- _Work instructions_:
Starting at the first line of the data below, write out each line exactly until you reach the line containing "Python's [float] is", and include that line too.

- _Dataset entries_:
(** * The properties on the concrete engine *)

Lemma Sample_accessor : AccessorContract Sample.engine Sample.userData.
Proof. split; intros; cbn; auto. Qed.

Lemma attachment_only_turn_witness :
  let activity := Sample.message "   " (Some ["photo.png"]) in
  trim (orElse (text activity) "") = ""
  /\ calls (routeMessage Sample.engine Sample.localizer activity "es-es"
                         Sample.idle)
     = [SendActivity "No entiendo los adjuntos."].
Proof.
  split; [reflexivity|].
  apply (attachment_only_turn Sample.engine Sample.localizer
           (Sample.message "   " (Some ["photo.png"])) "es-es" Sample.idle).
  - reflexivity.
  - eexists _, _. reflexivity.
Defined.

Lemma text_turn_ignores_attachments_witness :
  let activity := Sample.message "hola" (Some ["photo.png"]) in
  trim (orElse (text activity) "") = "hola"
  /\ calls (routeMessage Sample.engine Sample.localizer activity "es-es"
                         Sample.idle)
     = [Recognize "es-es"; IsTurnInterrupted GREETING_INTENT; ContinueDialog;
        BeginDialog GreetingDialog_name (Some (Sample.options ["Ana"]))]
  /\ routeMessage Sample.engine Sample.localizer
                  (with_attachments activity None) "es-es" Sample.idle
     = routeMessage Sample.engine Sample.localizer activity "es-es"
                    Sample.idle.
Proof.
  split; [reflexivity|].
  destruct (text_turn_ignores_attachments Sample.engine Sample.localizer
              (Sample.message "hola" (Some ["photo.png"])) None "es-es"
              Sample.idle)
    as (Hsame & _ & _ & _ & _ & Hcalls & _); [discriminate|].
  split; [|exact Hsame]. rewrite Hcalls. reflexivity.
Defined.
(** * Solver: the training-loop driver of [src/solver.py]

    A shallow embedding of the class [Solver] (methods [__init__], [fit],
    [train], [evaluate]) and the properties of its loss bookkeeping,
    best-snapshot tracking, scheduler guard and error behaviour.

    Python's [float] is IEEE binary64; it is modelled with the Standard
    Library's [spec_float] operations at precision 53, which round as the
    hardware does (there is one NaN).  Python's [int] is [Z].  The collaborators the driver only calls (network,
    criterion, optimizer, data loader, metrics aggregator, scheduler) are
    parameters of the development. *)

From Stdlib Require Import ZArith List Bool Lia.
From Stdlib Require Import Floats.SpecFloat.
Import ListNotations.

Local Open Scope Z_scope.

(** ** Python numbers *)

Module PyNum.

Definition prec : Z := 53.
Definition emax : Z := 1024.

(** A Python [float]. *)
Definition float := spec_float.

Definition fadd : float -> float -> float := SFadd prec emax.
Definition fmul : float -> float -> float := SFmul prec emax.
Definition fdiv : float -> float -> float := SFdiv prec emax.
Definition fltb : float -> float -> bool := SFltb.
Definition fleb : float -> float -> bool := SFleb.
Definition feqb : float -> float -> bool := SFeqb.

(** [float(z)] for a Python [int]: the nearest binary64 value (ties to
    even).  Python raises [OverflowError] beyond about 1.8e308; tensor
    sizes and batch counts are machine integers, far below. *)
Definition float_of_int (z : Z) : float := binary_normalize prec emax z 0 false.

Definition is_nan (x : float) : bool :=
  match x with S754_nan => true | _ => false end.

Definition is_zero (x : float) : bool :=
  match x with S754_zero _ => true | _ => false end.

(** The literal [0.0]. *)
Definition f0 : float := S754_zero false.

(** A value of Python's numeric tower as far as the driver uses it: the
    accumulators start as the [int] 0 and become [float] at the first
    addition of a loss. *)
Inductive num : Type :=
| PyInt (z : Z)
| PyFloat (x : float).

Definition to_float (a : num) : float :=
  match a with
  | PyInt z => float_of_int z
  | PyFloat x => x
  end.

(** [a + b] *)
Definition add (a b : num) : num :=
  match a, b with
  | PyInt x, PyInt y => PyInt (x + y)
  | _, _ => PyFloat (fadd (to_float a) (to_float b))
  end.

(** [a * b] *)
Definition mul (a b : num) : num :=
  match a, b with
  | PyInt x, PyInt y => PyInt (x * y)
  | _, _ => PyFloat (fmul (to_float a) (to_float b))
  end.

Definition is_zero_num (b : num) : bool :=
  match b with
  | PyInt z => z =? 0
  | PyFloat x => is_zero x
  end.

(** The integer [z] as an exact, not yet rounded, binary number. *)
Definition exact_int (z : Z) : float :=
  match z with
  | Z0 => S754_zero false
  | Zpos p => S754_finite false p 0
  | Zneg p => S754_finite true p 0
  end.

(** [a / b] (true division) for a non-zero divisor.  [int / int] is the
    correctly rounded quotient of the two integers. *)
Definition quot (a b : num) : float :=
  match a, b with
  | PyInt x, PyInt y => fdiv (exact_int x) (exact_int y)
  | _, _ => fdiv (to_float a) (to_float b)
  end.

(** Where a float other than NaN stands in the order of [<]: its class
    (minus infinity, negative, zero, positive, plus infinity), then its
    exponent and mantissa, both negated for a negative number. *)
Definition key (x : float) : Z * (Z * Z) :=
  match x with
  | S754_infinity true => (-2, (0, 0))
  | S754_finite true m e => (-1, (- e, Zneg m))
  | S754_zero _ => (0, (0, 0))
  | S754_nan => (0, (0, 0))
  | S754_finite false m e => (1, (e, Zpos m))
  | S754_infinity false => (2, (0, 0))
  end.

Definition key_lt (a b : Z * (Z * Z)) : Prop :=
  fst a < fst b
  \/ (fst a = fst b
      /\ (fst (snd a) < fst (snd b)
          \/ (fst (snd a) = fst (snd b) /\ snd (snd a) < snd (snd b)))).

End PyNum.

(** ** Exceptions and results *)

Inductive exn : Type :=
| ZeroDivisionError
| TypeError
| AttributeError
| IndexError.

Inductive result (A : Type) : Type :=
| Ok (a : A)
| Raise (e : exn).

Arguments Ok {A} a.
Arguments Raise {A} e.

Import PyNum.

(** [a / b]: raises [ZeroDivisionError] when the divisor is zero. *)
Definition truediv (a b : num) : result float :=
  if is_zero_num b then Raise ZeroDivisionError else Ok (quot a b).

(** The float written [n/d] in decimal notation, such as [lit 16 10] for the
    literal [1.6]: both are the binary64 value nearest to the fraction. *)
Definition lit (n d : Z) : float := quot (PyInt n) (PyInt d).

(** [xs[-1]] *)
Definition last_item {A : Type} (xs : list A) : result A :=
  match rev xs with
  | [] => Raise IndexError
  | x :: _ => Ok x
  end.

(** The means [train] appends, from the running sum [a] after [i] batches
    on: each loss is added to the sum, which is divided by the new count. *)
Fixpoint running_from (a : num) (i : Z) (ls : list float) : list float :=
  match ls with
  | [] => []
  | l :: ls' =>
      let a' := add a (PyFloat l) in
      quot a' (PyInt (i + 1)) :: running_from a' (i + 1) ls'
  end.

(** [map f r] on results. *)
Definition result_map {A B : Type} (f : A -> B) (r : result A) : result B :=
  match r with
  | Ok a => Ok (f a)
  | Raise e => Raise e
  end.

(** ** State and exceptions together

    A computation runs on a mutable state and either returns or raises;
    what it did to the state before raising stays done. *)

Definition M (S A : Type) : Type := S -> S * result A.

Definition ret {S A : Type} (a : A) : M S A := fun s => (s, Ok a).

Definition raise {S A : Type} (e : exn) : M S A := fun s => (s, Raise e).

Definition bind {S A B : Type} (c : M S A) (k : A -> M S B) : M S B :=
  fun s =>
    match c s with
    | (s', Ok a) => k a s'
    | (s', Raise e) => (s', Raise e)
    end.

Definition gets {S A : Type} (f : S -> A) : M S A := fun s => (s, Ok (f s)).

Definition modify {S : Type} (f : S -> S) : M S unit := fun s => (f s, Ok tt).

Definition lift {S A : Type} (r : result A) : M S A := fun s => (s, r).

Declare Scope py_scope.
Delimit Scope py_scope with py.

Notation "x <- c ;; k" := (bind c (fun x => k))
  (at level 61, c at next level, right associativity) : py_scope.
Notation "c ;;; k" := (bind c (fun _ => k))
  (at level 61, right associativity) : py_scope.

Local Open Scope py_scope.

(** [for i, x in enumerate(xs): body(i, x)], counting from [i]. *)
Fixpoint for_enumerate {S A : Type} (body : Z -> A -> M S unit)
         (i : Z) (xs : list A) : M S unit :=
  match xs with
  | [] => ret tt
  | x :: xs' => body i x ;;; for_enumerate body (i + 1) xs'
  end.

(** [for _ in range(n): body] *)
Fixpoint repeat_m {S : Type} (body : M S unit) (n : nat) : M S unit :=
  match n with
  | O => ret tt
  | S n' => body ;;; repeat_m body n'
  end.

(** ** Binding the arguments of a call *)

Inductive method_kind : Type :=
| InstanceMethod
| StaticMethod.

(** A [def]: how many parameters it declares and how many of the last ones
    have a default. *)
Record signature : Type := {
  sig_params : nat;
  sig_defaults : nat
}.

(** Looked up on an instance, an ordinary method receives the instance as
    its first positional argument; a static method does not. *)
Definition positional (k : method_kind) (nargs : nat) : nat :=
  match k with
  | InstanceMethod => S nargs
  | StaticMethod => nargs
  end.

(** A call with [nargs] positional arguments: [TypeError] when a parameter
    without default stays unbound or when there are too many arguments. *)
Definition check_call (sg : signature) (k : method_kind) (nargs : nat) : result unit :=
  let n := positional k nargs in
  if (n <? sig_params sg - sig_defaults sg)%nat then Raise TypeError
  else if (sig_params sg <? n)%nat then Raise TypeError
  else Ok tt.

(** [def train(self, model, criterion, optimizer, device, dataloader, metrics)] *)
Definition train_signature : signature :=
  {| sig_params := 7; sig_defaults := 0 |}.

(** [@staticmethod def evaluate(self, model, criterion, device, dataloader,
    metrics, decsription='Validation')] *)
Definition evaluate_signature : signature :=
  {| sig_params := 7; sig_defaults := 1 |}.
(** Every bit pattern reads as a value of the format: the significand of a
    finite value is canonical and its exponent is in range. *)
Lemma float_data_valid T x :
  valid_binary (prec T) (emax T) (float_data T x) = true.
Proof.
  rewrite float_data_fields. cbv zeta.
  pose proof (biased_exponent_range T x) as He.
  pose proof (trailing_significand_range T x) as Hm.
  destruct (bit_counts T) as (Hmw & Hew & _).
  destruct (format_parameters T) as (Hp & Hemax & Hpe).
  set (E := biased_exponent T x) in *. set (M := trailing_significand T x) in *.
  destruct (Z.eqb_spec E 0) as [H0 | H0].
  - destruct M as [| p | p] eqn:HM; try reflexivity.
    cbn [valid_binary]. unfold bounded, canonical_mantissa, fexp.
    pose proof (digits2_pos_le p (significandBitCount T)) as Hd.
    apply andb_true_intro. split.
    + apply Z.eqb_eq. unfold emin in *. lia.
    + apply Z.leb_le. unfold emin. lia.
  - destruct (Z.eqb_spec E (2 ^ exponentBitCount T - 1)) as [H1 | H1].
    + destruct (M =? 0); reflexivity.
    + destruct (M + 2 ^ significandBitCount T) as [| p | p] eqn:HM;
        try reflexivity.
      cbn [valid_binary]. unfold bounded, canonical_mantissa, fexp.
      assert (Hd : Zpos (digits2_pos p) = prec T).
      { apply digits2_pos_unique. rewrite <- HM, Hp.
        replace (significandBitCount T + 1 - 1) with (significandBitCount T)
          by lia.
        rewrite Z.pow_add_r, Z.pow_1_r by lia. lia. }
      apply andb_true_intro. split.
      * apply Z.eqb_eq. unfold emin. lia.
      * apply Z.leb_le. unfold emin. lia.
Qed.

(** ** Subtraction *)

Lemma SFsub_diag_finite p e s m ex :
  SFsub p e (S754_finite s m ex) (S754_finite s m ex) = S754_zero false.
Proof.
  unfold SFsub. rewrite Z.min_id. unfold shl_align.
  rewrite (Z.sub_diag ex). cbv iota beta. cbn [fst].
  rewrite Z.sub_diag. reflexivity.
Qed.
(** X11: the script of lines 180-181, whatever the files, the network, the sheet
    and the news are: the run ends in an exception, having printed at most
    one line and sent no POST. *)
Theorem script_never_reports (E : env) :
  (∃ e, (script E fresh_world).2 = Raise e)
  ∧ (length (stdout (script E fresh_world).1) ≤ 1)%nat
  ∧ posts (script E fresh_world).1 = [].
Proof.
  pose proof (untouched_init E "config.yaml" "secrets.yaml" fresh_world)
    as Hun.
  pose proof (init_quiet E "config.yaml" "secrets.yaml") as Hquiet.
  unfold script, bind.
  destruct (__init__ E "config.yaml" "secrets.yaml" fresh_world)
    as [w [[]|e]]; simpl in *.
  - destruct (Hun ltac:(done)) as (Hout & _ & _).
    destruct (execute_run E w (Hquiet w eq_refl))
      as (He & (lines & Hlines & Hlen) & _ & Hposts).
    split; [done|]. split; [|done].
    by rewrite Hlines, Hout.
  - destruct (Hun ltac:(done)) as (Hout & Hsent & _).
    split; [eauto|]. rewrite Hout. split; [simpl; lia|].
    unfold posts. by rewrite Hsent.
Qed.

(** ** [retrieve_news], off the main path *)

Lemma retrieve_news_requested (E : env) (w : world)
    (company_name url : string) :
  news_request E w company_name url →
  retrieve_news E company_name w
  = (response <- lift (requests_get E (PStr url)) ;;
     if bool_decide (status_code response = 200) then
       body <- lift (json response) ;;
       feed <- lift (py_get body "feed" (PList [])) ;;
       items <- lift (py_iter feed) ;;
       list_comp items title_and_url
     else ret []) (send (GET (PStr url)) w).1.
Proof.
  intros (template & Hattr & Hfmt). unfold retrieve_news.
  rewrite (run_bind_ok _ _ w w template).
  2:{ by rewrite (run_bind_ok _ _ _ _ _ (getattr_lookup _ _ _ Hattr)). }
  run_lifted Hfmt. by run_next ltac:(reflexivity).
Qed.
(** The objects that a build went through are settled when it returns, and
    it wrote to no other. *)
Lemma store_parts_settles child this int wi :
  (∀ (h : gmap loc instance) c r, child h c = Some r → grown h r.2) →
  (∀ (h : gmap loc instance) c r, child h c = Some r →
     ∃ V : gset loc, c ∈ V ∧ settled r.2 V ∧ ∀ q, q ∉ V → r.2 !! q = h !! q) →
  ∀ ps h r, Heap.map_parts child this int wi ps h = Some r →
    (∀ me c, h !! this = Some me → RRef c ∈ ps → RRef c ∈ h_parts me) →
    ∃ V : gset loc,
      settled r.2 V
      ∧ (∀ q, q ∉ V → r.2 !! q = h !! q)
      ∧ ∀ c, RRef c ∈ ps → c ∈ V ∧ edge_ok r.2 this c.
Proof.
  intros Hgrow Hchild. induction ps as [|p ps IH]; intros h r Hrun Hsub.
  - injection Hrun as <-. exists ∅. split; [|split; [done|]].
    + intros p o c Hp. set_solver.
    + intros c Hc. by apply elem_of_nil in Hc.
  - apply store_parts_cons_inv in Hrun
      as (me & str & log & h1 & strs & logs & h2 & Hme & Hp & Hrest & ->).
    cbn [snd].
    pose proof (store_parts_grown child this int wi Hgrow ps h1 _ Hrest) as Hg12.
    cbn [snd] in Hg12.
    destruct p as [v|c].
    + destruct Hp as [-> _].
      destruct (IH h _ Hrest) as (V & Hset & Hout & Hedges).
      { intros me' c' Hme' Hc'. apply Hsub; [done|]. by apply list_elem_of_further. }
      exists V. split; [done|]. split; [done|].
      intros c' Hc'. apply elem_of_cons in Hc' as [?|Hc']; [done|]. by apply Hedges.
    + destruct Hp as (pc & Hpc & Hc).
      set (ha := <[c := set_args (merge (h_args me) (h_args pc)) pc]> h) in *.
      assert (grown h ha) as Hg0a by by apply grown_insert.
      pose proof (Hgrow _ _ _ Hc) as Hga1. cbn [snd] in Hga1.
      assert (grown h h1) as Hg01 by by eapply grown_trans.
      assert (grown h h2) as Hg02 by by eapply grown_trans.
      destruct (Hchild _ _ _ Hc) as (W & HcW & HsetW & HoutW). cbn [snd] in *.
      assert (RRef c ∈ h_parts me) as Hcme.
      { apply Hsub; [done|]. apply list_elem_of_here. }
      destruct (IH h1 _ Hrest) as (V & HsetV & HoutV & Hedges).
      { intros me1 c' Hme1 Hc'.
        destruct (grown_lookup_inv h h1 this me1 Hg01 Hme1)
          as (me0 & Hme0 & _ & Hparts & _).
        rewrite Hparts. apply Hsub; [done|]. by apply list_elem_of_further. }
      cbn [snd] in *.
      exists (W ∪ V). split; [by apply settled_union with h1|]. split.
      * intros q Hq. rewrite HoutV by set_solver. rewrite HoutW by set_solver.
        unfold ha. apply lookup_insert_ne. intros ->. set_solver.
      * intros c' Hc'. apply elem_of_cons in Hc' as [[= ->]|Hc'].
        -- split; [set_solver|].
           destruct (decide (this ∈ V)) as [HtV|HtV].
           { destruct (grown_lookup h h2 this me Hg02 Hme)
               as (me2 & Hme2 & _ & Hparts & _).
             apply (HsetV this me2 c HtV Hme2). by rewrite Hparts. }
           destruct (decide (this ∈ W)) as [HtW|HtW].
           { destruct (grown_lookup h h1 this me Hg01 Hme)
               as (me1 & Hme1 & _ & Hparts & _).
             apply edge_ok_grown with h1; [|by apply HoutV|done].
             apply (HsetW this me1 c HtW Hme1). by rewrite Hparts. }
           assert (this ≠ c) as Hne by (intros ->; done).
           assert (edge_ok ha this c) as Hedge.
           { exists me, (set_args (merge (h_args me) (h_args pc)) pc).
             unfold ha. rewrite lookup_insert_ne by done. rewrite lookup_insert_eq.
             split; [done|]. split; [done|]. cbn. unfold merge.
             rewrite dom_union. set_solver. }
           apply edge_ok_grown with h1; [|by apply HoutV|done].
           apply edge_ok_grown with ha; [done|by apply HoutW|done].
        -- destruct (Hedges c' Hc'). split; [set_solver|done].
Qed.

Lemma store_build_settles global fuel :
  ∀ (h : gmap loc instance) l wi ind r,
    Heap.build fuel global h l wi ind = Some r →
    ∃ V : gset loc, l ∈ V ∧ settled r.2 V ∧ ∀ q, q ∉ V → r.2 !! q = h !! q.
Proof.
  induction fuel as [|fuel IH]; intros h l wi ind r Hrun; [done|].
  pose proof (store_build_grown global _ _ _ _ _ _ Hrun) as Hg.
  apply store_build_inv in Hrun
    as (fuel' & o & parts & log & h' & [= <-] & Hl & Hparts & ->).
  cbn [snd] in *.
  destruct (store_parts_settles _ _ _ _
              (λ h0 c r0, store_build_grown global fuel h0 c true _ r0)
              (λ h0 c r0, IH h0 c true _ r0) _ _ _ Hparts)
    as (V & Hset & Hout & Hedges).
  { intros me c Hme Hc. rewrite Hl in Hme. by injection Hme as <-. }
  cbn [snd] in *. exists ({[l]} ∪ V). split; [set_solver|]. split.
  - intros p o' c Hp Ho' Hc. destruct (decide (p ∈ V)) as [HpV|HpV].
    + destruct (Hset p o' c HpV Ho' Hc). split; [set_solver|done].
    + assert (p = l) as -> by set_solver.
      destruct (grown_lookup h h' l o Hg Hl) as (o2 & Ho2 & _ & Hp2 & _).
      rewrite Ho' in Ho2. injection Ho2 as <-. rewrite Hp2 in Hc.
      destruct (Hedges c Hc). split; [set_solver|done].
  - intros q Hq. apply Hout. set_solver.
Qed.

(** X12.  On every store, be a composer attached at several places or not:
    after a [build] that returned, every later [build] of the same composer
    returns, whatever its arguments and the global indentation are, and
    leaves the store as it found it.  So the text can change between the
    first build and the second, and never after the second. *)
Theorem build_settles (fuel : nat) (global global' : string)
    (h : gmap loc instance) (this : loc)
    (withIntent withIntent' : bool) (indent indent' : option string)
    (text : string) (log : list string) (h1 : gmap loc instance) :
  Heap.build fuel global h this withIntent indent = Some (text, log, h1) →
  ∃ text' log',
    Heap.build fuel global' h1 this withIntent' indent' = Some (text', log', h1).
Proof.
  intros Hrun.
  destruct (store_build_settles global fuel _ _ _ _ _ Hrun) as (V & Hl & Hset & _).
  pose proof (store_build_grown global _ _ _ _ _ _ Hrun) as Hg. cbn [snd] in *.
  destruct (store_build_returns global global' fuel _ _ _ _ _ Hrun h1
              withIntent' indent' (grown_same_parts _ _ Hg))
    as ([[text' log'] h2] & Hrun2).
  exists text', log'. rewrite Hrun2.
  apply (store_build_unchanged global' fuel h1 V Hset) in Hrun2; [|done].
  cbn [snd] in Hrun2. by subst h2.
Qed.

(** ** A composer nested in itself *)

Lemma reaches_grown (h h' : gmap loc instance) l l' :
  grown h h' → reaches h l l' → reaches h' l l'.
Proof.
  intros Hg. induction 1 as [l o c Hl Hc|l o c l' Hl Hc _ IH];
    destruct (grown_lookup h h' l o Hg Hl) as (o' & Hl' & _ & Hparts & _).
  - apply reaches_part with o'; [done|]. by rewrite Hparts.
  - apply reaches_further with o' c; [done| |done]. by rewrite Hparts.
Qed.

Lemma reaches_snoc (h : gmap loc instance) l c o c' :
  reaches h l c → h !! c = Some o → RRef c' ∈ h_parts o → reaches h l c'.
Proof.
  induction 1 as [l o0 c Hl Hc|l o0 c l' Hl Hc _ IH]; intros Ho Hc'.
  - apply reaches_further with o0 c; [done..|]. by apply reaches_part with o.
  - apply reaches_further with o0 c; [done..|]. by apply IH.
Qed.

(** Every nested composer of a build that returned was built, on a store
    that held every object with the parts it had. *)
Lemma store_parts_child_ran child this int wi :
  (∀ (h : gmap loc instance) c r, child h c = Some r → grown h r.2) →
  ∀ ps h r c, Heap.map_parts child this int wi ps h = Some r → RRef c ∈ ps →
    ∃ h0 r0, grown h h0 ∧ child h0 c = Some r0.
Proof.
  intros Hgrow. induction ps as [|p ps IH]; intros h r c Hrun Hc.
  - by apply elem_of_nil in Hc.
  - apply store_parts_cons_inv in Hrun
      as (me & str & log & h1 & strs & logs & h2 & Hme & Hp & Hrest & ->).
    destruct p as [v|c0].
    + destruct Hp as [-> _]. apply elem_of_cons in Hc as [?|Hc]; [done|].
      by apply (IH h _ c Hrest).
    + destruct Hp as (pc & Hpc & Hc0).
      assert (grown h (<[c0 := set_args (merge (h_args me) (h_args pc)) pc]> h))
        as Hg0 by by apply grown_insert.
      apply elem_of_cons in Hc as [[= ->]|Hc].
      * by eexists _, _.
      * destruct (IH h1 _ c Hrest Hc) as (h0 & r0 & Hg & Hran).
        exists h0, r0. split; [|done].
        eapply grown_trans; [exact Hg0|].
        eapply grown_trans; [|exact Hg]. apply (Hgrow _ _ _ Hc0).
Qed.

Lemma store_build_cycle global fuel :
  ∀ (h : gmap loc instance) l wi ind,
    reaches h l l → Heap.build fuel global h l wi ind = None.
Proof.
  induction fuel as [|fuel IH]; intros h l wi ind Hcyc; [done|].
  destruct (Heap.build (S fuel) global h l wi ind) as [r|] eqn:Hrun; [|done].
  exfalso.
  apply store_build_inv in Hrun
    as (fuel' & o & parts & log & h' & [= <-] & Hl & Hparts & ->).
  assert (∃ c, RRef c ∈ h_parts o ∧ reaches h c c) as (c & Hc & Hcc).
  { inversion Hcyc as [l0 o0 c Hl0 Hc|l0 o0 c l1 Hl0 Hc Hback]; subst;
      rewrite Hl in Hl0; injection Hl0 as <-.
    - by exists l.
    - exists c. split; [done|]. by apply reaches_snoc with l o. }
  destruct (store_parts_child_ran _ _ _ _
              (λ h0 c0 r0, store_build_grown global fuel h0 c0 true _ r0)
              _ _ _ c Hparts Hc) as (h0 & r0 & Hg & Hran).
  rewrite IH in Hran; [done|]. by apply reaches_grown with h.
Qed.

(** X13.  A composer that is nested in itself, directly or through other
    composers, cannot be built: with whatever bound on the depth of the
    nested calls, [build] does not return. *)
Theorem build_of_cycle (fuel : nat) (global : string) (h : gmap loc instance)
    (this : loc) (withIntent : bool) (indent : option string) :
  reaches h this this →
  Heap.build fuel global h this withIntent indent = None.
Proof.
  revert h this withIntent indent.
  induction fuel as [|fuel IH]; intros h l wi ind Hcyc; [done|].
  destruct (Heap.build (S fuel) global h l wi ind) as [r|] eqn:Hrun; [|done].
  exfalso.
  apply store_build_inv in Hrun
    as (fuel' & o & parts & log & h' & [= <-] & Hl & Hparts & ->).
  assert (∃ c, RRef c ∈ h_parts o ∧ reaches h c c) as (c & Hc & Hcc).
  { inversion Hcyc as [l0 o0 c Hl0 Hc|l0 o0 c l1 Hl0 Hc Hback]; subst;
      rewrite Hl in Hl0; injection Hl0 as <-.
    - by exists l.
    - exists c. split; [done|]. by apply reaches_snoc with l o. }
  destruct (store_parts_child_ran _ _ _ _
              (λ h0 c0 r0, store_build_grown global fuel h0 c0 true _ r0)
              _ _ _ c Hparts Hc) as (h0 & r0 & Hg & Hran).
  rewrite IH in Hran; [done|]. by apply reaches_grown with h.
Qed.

- _Answer box_:
(** * The properties on the concrete engine *)

Lemma Sample_accessor : AccessorContract Sample.engine Sample.userData.
Proof. split; intros; cbn; auto. Qed.

Lemma attachment_only_turn_witness :
  let activity := Sample.message "   " (Some ["photo.png"]) in
  trim (orElse (text activity) "") = ""
  /\ calls (routeMessage Sample.engine Sample.localizer activity "es-es"
                         Sample.idle)
     = [SendActivity "No entiendo los adjuntos."].
Proof.
  split; [reflexivity|].
  apply (attachment_only_turn Sample.engine Sample.localizer
           (Sample.message "   " (Some ["photo.png"])) "es-es" Sample.idle).
  - reflexivity.
  - eexists _, _. reflexivity.
Defined.

Lemma text_turn_ignores_attachments_witness :
  let activity := Sample.message "hola" (Some ["photo.png"]) in
  trim (orElse (text activity) "") = "hola"
  /\ calls (routeMessage Sample.engine Sample.localizer activity "es-es"
                         Sample.idle)
     = [Recognize "es-es"; IsTurnInterrupted GREETING_INTENT; ContinueDialog;
        BeginDialog GreetingDialog_name (Some (Sample.options ["Ana"]))]
  /\ routeMessage Sample.engine Sample.localizer
                  (with_attachments activity None) "es-es" Sample.idle
     = routeMessage Sample.engine Sample.localizer activity "es-es"
                    Sample.idle.
Proof.
  split; [reflexivity|].
  destruct (text_turn_ignores_attachments Sample.engine Sample.localizer
              (Sample.message "hola" (Some ["photo.png"])) None "es-es"
              Sample.idle)
    as (Hsame & _ & _ & _ & _ & Hcalls & _); [discriminate|].
  split; [|exact Hsame]. rewrite Hcalls. reflexivity.
Defined.
(** * Solver: the training-loop driver of [src/solver.py]

    A shallow embedding of the class [Solver] (methods [__init__], [fit],
    [train], [evaluate]) and the properties of its loss bookkeeping,
    best-snapshot tracking, scheduler guard and error behaviour.

    Python's [float] is IEEE binary64; it is modelled with the Standard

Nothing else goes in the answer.